Tuner or manufacturer?

The short answer is: manufacturer. Officially recognized by Germany’s Federal Ministry of Transport since 1983 and certified by the TÜV. Every ALPINA carries its own chassis number. It’s not a modified BMW. It’s an ALPINA. Period.

But that short answer explains nothing. Because to understand what ALPINA is, you need to start with the typewriters.

From keys to carburetors

Burkard Bovensiepen was born in 1936 in Chemnitz, Germany. His father, Dr. Rudolf Bovensiepen, owned a typewriter factory called ALPINA, a name inspired by the nearby Alps at the production facility in Kaufbeuren, Bavaria. Burkard’s future was written: inherit the family business, manufacture typewriters, live a respectable life in the Bavarian countryside.

Burkard had other plans.

He trained as a toolmaker, studied mechanical engineering, then switched to business administration. Meanwhile, he developed modified carburetor intake systems to improve performance for various car brands. But only one brand set his blood on fire: BMW.

In 1963, ALPINA developed its first dual-Weber carburetor kit for the newly launched BMW 1500, a sedan with a decent four-cylinder engine that could be much better. With ALPINA’s modification, the 0 to 100 km/h time dropped from 16 to 13 seconds. Three seconds off. In 1963, that was an eternity.

And here’s the detail that changes everything. BMW tested it. Validated it. And issued an official document stating that ALPINA’s modification could be installed without voiding the factory warranty. Read that again: the manufacturer itself endorsed the tuner. In 1964. That didn’t happen. That almost never happens.

Burkard couldn’t afford a booth at the September 1963 Frankfurt Motor Show. So he did something better: he grabbed a stack of ALPINA brochures and tucked one under the windshield wiper of every BMW 1500 he could find in the show’s parking lot. He sold the first hundred carburetor kits.

On January 1, 1965, Burkard officially founded ALPINA Burkard Bovensiepen KG. In a small building attached to his father’s typewriter factory. The typewriters paid the bills. The carburetors paid for the passion.

The drivers who raced for ALPINA

This is where the story turns cinematic.

In the late 1960s, ALPINA entered motorsport. Touring cars. The category where street sedans turned into track beasts. And ALPINA didn’t mess around when it came to hiring drivers.

Niki Lauda. James Hunt. Jacky Ickx. Hans Stuck. Derek Bell. Harald Ertl. Brian Muir.

All of them raced for ALPINA between 1968 and 1973. Think about that for a second. Lauda and Hunt, the two men whose Formula 1 rivalry became legend and a Hollywood film, shared a garage before all of that.
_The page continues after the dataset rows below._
Lemma task_completed_positive_at loss_types
    (A self self' : gmap string (gmap Z Qc)) loss_type :
  task_completed loss_types A self = Ok self' -> loss_type ∈ loss_types ->
  Counter.positive (event_loss_table self' loss_type).
Proof.
  revert self. induction loss_types as [|l rest IH]; intros self; simpl.
  - by intros _ ?%not_elem_of_nil.
  - destruct (task_completed_step A l self) as [s1|] eqn:E; [|done]. simpl.
    intros Htc [->|Hin]%elem_of_cons; [|by eapply IH].
    eapply task_completed_keeps_positive; [|done].
    apply task_completed_step_Ok in E as (a & _ & ->).
    rewrite event_loss_table_insert, decide_True by done. apply add_positive.
Qed.

(** X3: after a call that returns, the table of every loss type of the
    calculation holds strictly positive losses only, whatever the running
    table and the table of the task held before. *)
Theorem task_completed_result_positive loss_types
    (A self self' : gmap string (gmap Z Qc)) loss_type :
  task_completed loss_types A self = Ok self' -> loss_type ∈ loss_types ->
  Counter.positive (event_loss_table self' loss_type).
Proof. apply task_completed_positive_at. Qed.

Lemma task_completed_result_positive_witness :
  Counter.positive (event_loss_table {[ Examples.structural := {[ 1%Z := 1 ]} ]}
                                     Examples.structural).
Proof.
  apply (task_completed_result_positive [Examples.structural]
           (Examples.table_of (Q2Qc 2)) (Examples.table_of (-1))
           {[ Examples.structural := {[ 1%Z := 1 ]} ]} Examples.structural).
  - by_compute.
  - by_compute.
Defined.
(** * GlobeSurfaceTileProvider: a shallow embedding and its properties

    The development follows [Source/Scene/GlobeSurfaceTileProvider.js].
    JavaScript numbers are IEEE 754 binary64 values, modelled by Rocq's
    primitive [float]; [undefined] is [None]; objects that are mutated
    through shared references (quadtree tiles and their surface data, the
    pooled draw commands) live in explicit stores. *)

From Stdlib Require Import ZArith Floats Lia String.
From Stdlib Require Reals Lra.
From stdpp Require Import base option list gmap relations sorting.

Local Open Scope Z_scope.

(** ** JavaScript numbers *)

Module Js.

(** [a === b] on two numbers: false as soon as one of them is NaN. *)
Definition strictEq (a b : float) : bool := PrimFloat.eqb a b.

(** [a === b] where either side may be [undefined]. *)
Definition strictEqU (a b : option float) : bool :=
  match a, b with
  | None, None => true
  | Some u, Some v => strictEq u v
  | _, _ => false
  end.

(** The number a possibly [undefined] operand stands for in arithmetic:
    [undefined] converts to NaN. *)
Definition num (a : option float) : float := default nan a.

(** [a <= b], [a < b], [a > b], [a >= b]: all false on NaN. *)
Definition le (a b : float) : bool := PrimFloat.leb a b.
Definition lt (a b : float) : bool := PrimFloat.ltb a b.
Definition gt (a b : float) : bool := PrimFloat.ltb b a.
Definition ge (a b : float) : bool := PrimFloat.leb b a.

(** An array write [a[i] = v]: in range it replaces, past the end the array
    grows and the skipped slots are holes ([undefined]). *)
Definition arraySet {A} (a : list (option A)) (i : nat) (v : A) : list (option A) :=
  if decide (i < length a)%nat then <[i := Some v]> a
  else a ++ replicate (i - length a) None ++ [Some v].

(** [a.length = n]: truncates, or pads with holes. *)
Definition setLength {A} (a : list (option A)) (n : nat) : list (option A) :=
  take n a ++ replicate (n - length a) None.

End Js.

(** ** Geometry values *)

Record Cartesian3 := mkCartesian3 { c3x : float; c3y : float; c3z : float }.
Record Cartesian4 := mkCartesian4 { c4x : float; c4y : float; c4z : float; c4w : float }.
Record Color := mkColor { red : float; green : float; blue : float; alpha : float }.
Record Rectangle := mkRectangle { west : float; south : float; east : float; north : float }.
Record BoundingSphere := mkBoundingSphere { sphere_center : Cartesian3; radius : float }.
Record OrientedBoundingBox := mkOrientedBoundingBox { obb_center : Cartesian3; halfAxes : list float }.

(** The volume handed to the culling and clipping tests: the oriented box in
    3D, a sphere in the other scene modes. *)
Inductive BoundingVolume :=
| BoxVolume (b : option OrientedBoundingBox)
| SphereVolume (s : BoundingSphere).

Inductive Intersect := OUTSIDE | INTERSECTING | INSIDE.
Inductive Visibility := NONE | PARTIAL | FULL.
Inductive SceneMode := MORPHING | COLUMBUS_VIEW | SCENE2D | SCENE3D.

(** [Intersect] and [Visibility] share their numeric values (-1, 0, 1):
    [computeTileVisibility] returns the culling result as a visibility. *)
Definition asVisibility (i : Intersect) : Visibility :=
  match i with
  | OUTSIDE => NONE
  | INTERSECTING => PARTIAL
  | INSIDE => FULL
  end.

#[global] Instance Intersect_eq_dec : EqDecision Intersect.
Proof. solve_decision. Defined.
#[global] Instance Visibility_eq_dec : EqDecision Visibility.
Proof. solve_decision. Defined.
#[global] Instance SceneMode_eq_dec : EqDecision SceneMode.
Proof. solve_decision. Defined.
(** X18: what [collectDeps] collects.  For a command in a module: the
    packages of its import graph whose module is replaced by a local
    path, or whose import path has the path of a local module as a
    prefix (as a string: no slash is asked for after it).  For a
    command in no module: the packages whose import path has a dot in
    its first element, whatever the local modules are.  The order in
    which the map of local modules is walked makes no difference to
    the result. *)
Theorem X18_collectDeps_members `{C : Collaborators} (p : Package)
    (localModules : gmap string Module_) :
  (forall pkg,
      pkg ∈ bb.collectDeps p localModules <->
      pkg ∈ Visit [p]
      /\ match Module p with
         | Some _ => inLocalModule localModules pkg
         | None => firstCompHasDot pkg = true
         end)
  /\ (forall order order_perm,
        @bb.collectDeps (withOrder C order order_perm) p localModules
        = bb.collectDeps p localModules).
Proof.
  split.
  - intros pkg. unfold bb.collectDeps.
    destruct (Module p) as [pm|]; [|apply deps_elem].
    etrans; [apply deps_elem|]. cbv beta.
    unfold inLocalModule. now rewrite orb_true_iff, existsb_range.
  - intros order order_perm. unfold bb.collectDeps.
    destruct (Module p) as [pm|]; [|reflexivity].
    unfold bb.deps. apply filter_ext. intros pkg. f_equal.
    apply existsb_Permutation. unfold bb.range.
    etrans; [apply (@rangeOrder_perm (withOrder C order order_perm))|].
    symmetry. apply rangeOrder_perm.
Qed.

Section write_once.

Context `{C : Collaborators}.

Lemma firstByID_spec (l : list Package) (seen : gset string) :
  NoDup (ID <$> firstByID seen l)
  /\ (forall p, p ∈ firstByID seen l -> p ∈ l /\ ID p ∉ seen)
  /\ (forall p, p ∈ l -> ID p ∈ seen \/ ID p ∈ ID <$> firstByID seen l).
Proof.
  revert seen. induction l as [|x l IH]; intros seen.
  - cbn. split; [constructor|]. split; intros p Hp; now apply elem_of_nil in Hp.
  - cbn [firstByID]. destruct (decide (ID x ∈ seen)) as [Hin|Hnin].
    + destruct (IH seen) as (Hnd & Hsub & Hall). split; [done|]. split.
      * intros p Hp. destruct (Hsub p Hp). split; [now right|done].
      * intros p [->|Hp]%elem_of_cons; [now left|now apply Hall].
    + destruct (IH ({[ID x]} ∪ seen)) as (Hnd & Hsub & Hall).
      split; [|split].
      * cbn [fmap list_fmap]. apply NoDup_cons. split; [|done].
        intros (p & Hid & Hp)%list_elem_of_fmap. destruct (Hsub p Hp) as [_ Hn].
        apply Hn. rewrite <- Hid. apply elem_of_union. left.
        now apply elem_of_singleton.
      * intros p [->|Hp]%elem_of_cons; [split; [left|done]|].
        destruct (Hsub p Hp) as [H1 H2]. split; [now right|].
        intros Hs. apply H2, elem_of_union. now right.
      * intros p [->|Hp]%elem_of_cons.
        -- right. cbn [fmap list_fmap]. left.
        -- destruct (Hall p Hp) as [[Hs|Hs]%elem_of_union|Hs].
           ++ apply elem_of_singleton in Hs. right. rewrite Hs.
              cbn [fmap list_fmap]. left.
           ++ now left.
           ++ right. cbn [fmap list_fmap]. now right.
Qed.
At ALPINA.

In 1970, team ALPINA won the European Touring Car Championship, the 24 Hours of Spa-Francorchamps, and swept every major German championship: road course, hillclimb, and rally. With 85 employees, ALPINA was already the largest tuning operation in Europe, ahead of Abarth in Italy.

But the moment that defined an era came in 1971. ALPINA convinced BMW that it needed a lightweight version of the 3.0 CS coupé to stay competitive in touring cars. BMW handed ALPINA project leadership. The target was cutting 130 kilograms. ALPINA’s engineers cut 215. The BMW 3.0 CSL was born — the “Batmobile” — one of the most iconic racing cars in history.

In 1973, Niki Lauda won the Nürburgring 24 Hours in an orange Jägermeister-liveried ALPINA CSL alongside Hans-Peter Joisten. That same season, Lauda set a lap record at the Nürburgring Touring Car Grand Prix of 8:17.3 minutes that stood for years for normally aspirated touring cars.

And after winning another European championship in 1977 with Dieter Quester behind the wheel of the BMW ALPINA 3.5 CSL, Burkard Bovensiepen made a radical decision: pull ALPINA out of racing. Every resource would go into developing road cars.

It was a gamble. And it paid off.

The return to tarmac

But the racing blood never fully disappeared. In 1987, ALPINA returned to the track. This time in the DTM, Germany’s touring car championship, with the BMW ALPINA M3 Group A. And they did it with a gesture that defined the brand: they installed metallic catalytic converters on their race cars. The first in DTM history. While every other team chased every tenth of a second regardless of emissions, ALPINA proved that performance and responsibility could coexist. Ellen Lohr, Andy Bovensiepen (Burkard’s son), Christian Danner, and Fabien Giroix piloted the ALPINA M3s to multiple victories.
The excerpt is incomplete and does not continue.